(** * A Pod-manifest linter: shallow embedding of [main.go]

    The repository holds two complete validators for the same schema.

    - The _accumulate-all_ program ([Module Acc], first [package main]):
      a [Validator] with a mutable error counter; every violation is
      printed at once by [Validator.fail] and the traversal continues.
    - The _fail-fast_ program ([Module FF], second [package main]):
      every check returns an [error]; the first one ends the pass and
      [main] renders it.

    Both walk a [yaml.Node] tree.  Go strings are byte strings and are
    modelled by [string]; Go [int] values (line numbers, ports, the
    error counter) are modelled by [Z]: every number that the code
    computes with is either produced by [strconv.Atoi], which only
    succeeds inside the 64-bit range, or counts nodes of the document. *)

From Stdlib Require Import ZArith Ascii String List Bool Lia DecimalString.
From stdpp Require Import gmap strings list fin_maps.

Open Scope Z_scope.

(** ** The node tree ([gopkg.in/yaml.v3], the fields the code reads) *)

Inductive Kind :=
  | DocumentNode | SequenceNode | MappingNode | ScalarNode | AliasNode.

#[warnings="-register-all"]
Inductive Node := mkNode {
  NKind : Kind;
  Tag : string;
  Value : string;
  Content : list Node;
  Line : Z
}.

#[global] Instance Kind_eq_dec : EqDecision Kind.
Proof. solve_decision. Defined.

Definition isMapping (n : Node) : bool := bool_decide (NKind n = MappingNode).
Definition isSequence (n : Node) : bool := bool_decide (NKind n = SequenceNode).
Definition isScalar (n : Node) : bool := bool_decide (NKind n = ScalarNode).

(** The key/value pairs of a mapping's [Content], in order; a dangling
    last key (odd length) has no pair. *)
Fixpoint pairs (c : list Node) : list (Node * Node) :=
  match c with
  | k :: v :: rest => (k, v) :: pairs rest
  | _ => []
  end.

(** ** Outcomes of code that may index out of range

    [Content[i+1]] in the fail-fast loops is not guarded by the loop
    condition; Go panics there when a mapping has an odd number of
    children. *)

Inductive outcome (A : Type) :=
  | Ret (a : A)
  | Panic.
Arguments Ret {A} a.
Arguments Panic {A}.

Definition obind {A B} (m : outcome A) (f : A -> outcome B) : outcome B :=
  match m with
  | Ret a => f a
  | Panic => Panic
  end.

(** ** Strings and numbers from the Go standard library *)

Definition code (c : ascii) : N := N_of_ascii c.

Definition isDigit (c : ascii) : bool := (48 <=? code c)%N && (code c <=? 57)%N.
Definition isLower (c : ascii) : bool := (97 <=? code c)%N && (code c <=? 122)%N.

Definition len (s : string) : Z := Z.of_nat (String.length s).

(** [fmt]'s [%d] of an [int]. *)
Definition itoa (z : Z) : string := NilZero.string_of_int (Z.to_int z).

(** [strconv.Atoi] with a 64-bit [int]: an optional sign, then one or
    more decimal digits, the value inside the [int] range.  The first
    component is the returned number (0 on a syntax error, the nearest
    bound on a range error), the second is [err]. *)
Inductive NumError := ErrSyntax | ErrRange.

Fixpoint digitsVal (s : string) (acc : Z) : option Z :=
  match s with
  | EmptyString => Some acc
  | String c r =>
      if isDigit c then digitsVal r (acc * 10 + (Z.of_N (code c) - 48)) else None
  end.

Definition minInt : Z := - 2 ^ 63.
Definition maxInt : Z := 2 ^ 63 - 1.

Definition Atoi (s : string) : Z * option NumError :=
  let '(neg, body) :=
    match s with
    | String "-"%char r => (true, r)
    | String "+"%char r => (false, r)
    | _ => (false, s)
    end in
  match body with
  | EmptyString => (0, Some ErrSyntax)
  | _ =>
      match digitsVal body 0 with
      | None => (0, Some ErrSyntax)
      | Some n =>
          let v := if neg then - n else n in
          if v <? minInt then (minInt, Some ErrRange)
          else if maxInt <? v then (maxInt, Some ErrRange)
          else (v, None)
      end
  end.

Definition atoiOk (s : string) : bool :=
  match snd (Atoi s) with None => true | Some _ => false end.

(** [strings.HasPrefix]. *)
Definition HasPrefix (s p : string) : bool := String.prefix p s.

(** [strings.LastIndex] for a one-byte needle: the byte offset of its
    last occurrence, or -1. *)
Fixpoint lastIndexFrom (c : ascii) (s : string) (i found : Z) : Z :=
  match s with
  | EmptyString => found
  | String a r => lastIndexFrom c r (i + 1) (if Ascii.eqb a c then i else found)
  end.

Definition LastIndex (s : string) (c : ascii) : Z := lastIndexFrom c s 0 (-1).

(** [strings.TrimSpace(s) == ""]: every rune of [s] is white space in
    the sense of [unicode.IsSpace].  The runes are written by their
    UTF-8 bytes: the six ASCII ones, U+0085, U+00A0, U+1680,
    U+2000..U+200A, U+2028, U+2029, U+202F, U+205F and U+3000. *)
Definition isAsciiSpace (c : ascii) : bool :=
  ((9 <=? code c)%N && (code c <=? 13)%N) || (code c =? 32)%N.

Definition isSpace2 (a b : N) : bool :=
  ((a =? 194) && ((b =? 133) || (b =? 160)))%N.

----------

◆ TASK GOAL:
Nothing but the lines above from the one containing "The repository holds" through the one containing "- The _fail-fast_" should appear in the answer, each repeated exactly.

◆ SOLUTION:
    The repository holds two complete validators for the same schema.

    - The _accumulate-all_ program ([Module Acc], first [package main]):
      a [Validator] with a mutable error counter; every violation is
      printed at once by [Validator.fail] and the traversal continues.
    - The _fail-fast_ program ([Module FF], second [package main]):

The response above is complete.